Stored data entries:

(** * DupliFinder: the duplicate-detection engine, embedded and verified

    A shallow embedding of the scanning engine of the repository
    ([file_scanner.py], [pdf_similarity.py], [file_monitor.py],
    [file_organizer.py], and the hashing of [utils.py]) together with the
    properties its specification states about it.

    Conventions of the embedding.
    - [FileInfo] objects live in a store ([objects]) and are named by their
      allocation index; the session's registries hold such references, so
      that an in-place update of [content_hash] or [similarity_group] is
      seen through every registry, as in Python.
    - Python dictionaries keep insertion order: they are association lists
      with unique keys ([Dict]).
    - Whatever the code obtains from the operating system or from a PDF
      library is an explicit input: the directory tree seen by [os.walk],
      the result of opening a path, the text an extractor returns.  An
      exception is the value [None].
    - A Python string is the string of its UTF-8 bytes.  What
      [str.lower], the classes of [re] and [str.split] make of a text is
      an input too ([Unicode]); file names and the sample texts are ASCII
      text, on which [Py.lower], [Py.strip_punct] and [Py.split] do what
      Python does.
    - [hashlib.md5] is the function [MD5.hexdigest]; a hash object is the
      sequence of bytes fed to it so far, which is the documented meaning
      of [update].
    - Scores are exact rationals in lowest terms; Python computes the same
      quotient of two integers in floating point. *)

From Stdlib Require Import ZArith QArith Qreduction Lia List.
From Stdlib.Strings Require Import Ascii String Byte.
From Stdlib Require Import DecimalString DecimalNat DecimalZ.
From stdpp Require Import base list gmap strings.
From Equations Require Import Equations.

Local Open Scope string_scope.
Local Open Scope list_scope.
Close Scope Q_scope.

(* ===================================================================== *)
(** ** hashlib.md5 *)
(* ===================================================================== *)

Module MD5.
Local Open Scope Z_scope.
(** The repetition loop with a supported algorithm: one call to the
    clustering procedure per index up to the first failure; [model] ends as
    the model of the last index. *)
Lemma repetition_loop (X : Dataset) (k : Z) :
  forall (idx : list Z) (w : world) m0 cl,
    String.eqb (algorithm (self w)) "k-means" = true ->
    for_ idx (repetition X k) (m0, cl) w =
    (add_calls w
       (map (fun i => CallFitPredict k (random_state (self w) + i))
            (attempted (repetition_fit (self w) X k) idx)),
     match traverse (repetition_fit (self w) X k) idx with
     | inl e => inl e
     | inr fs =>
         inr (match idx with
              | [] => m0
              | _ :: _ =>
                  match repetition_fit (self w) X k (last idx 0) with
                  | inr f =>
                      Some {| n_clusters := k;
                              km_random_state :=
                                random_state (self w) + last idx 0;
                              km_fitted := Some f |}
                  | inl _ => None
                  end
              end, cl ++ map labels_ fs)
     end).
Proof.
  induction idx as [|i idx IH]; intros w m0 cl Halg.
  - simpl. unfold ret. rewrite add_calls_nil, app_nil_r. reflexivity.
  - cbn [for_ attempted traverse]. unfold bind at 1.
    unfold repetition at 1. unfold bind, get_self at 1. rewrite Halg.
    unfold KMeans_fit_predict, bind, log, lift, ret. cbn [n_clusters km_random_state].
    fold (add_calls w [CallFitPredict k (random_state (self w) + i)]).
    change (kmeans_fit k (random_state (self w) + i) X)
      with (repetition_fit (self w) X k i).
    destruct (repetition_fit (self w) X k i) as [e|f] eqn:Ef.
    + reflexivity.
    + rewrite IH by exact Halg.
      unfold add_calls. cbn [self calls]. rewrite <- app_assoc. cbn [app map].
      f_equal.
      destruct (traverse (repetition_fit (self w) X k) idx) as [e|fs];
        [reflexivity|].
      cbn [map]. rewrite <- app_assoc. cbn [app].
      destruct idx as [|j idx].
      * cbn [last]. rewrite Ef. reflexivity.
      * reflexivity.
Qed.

---

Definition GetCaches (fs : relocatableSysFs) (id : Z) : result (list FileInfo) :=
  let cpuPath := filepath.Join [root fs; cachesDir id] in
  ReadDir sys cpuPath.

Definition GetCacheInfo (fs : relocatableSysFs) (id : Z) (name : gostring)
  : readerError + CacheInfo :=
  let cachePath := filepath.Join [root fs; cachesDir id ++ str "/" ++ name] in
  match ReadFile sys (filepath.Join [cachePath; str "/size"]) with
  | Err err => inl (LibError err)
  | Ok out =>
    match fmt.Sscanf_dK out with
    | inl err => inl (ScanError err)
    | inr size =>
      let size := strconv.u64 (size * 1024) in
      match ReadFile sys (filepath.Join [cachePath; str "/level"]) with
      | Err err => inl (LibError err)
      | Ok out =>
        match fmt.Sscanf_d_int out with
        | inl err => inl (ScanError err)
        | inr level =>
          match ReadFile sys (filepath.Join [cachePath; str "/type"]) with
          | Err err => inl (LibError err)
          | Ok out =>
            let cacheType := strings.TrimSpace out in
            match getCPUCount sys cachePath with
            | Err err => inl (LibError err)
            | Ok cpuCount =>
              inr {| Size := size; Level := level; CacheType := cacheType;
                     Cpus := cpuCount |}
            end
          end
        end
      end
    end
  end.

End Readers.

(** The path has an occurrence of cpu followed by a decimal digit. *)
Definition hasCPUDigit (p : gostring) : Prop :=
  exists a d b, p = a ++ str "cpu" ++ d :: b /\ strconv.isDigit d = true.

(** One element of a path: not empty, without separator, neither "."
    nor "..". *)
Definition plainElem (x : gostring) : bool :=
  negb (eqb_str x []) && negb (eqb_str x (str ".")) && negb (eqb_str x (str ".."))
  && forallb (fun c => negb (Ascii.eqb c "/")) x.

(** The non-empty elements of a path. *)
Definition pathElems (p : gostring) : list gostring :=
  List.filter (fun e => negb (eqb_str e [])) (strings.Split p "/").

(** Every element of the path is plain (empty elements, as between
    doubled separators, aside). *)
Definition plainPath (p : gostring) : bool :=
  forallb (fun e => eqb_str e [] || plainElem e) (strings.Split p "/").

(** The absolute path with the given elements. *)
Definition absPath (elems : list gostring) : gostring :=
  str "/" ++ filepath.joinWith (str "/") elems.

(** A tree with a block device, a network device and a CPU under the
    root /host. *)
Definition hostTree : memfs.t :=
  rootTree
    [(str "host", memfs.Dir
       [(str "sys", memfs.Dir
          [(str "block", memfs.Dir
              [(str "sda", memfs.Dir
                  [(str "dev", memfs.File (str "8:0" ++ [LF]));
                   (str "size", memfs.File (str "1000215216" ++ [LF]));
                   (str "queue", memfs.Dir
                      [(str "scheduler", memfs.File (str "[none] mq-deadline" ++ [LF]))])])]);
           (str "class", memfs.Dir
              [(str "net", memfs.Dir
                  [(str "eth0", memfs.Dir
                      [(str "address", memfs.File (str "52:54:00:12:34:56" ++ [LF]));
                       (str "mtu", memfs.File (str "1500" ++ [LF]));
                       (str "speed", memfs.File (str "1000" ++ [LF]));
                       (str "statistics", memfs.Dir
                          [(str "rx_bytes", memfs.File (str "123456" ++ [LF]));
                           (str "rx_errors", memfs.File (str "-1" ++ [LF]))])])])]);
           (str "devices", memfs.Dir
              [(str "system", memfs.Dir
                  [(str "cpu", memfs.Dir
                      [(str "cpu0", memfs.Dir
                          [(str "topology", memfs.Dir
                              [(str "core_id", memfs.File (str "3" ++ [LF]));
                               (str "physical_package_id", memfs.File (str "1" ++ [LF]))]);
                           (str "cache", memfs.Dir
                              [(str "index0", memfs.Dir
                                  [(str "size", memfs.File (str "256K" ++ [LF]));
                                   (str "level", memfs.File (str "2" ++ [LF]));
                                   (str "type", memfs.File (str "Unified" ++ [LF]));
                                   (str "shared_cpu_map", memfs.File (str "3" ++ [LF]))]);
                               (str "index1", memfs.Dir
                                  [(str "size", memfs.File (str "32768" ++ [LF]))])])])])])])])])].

--

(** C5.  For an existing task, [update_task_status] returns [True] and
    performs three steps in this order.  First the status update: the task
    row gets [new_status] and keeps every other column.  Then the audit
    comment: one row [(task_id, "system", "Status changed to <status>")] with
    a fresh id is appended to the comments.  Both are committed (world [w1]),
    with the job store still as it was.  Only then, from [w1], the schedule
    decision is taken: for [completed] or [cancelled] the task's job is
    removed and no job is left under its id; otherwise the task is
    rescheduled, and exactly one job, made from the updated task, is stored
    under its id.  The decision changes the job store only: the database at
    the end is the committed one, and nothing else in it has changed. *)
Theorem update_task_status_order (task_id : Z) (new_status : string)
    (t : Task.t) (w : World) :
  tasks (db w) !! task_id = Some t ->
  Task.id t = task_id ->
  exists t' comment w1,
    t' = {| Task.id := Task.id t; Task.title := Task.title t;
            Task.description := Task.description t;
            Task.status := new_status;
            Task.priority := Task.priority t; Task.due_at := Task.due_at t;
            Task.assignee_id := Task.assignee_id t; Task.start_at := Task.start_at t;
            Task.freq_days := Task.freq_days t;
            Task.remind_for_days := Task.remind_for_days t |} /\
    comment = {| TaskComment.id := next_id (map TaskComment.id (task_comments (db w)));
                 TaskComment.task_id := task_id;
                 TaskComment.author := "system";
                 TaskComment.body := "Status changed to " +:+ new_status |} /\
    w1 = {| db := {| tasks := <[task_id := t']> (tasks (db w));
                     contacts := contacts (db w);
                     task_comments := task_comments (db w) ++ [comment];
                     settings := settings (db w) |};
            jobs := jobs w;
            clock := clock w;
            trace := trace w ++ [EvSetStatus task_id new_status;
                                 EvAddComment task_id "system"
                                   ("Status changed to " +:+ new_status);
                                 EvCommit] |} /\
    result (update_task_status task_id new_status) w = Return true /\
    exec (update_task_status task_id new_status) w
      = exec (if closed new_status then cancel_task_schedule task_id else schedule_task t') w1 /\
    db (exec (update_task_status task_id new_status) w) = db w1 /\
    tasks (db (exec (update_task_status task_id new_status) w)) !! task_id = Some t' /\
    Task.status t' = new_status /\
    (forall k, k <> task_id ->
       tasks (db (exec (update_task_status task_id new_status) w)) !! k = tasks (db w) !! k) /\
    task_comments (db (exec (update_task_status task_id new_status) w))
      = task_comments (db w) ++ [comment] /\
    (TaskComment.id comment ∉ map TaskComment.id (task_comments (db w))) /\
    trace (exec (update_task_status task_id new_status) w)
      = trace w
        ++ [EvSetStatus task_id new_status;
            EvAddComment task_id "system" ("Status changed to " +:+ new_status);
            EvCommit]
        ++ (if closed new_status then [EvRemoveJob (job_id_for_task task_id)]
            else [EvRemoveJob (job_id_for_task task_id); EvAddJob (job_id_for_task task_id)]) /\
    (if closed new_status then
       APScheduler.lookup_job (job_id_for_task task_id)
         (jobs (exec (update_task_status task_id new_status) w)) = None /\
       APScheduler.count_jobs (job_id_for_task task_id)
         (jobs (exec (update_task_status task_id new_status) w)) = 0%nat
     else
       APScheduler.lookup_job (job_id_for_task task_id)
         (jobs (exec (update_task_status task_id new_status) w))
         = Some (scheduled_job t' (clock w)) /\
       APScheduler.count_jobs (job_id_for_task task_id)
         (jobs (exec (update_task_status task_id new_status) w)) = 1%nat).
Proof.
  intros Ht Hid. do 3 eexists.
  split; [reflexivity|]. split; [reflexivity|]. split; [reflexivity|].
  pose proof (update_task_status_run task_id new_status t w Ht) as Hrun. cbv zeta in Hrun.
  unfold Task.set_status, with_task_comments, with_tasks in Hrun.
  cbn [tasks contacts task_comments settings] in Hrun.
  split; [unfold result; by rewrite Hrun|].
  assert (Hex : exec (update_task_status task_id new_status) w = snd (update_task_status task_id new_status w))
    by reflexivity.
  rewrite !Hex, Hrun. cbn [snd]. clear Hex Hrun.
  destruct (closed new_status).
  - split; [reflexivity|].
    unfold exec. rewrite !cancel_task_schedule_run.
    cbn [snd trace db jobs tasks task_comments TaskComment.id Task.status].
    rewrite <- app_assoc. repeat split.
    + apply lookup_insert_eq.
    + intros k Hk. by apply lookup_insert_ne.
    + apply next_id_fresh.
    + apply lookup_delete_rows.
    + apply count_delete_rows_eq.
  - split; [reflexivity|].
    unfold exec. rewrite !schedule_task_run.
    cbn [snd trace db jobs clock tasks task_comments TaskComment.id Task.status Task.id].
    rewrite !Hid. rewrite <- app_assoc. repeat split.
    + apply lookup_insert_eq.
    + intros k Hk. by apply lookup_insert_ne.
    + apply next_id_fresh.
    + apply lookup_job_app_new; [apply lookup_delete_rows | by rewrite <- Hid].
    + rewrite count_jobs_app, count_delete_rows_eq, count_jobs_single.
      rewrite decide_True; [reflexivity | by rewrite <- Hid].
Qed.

- **Work instruction**:
Using the data above, reproduce exactly the lines from the line that contains "the model of the last index. *)" through the line that contains "rewrite Ef. reflexivity.", including both.

- **Answer below**:
    the model of the last index. *)
Lemma repetition_loop (X : Dataset) (k : Z) :
  forall (idx : list Z) (w : world) m0 cl,
    String.eqb (algorithm (self w)) "k-means" = true ->
    for_ idx (repetition X k) (m0, cl) w =
    (add_calls w
       (map (fun i => CallFitPredict k (random_state (self w) + i))
            (attempted (repetition_fit (self w) X k) idx)),
     match traverse (repetition_fit (self w) X k) idx with
     | inl e => inl e
     | inr fs =>
         inr (match idx with
              | [] => m0
              | _ :: _ =>
                  match repetition_fit (self w) X k (last idx 0) with
                  | inr f =>
                      Some {| n_clusters := k;
                              km_random_state :=
                                random_state (self w) + last idx 0;
                              km_fitted := Some f |}
                  | inl _ => None
                  end
              end, cl ++ map labels_ fs)
     end).
Proof.
  induction idx as [|i idx IH]; intros w m0 cl Halg.
  - simpl. unfold ret. rewrite add_calls_nil, app_nil_r. reflexivity.
  - cbn [for_ attempted traverse]. unfold bind at 1.
    unfold repetition at 1. unfold bind, get_self at 1. rewrite Halg.
    unfold KMeans_fit_predict, bind, log, lift, ret. cbn [n_clusters km_random_state].
    fold (add_calls w [CallFitPredict k (random_state (self w) + i)]).
    change (kmeans_fit k (random_state (self w) + i) X)
      with (repetition_fit (self w) X k i).
    destruct (repetition_fit (self w) X k i) as [e|f] eqn:Ef.
    + reflexivity.
    + rewrite IH by exact Halg.
      unfold add_calls. cbn [self calls]. rewrite <- app_assoc. cbn [app map].
      f_equal.
      destruct (traverse (repetition_fit (self w) X k) idx) as [e|fs];
        [reflexivity|].
      cbn [map]. rewrite <- app_assoc. cbn [app].
      destruct idx as [|j idx].
      * cbn [last]. rewrite Ef. reflexivity.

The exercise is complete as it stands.